Exercise description | Return every line of the listing below so that it matches the original exactly.

Dataset extract |
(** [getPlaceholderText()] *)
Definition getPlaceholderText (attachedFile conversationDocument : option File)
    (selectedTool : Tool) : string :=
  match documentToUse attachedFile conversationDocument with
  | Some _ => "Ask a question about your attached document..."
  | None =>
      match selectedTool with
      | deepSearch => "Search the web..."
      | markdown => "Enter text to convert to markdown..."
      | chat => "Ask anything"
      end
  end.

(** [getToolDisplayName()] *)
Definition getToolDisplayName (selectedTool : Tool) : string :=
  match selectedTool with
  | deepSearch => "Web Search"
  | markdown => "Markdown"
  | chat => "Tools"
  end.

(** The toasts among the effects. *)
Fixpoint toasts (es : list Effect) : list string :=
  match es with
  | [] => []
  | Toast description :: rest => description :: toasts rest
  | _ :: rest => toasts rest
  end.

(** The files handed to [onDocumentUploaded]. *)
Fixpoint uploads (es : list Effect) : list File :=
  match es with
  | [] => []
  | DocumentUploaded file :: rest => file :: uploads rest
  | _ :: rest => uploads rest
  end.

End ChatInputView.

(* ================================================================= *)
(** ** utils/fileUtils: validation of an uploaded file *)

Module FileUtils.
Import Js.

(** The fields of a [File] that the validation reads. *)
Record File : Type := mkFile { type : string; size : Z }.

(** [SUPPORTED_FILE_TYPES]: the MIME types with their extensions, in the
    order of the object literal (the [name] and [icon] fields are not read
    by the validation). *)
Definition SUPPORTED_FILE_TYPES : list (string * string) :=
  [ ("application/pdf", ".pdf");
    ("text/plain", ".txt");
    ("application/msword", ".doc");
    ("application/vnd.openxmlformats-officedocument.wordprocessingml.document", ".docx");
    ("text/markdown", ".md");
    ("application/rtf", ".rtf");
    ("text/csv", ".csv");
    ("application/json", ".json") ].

Answer to this task |
(** [getPlaceholderText()] *)
Definition getPlaceholderText (attachedFile conversationDocument : option File)
    (selectedTool : Tool) : string :=
  match documentToUse attachedFile conversationDocument with
  | Some _ => "Ask a question about your attached document..."
  | None =>
      match selectedTool with
      | deepSearch => "Search the web..."
      | markdown => "Enter text to convert to markdown..."
      | chat => "Ask anything"
      end
  end.

(** [getToolDisplayName()] *)
Definition getToolDisplayName (selectedTool : Tool) : string :=
  match selectedTool with
  | deepSearch => "Web Search"
  | markdown => "Markdown"
  | chat => "Tools"
  end.

(** The toasts among the effects. *)
Fixpoint toasts (es : list Effect) : list string :=
  match es with
  | [] => []
  | Toast description :: rest => description :: toasts rest
  | _ :: rest => toasts rest
  end.

(** The files handed to [onDocumentUploaded]. *)
Fixpoint uploads (es : list Effect) : list File :=
  match es with
  | [] => []
  | DocumentUploaded file :: rest => file :: uploads rest
  | _ :: rest => uploads rest
  end.

End ChatInputView.

(* ================================================================= *)
(** ** utils/fileUtils: validation of an uploaded file *)

Module FileUtils.
Import Js.

(** The fields of a [File] that the validation reads. *)
Record File : Type := mkFile { type : string; size : Z }.

(** [SUPPORTED_FILE_TYPES]: the MIME types with their extensions, in the
    order of the object literal (the [name] and [icon] fields are not read
    by the validation). *)
Definition SUPPORTED_FILE_TYPES : list (string * string) :=
  [ ("application/pdf", ".pdf");
    ("text/plain", ".txt");
    ("application/msword", ".doc");
    ("application/vnd.openxmlformats-officedocument.wordprocessingml.document", ".docx");
    ("text/markdown", ".md");
    ("application/rtf", ".rtf");
    ("text/csv", ".csv");
    ("application/json", ".json") ].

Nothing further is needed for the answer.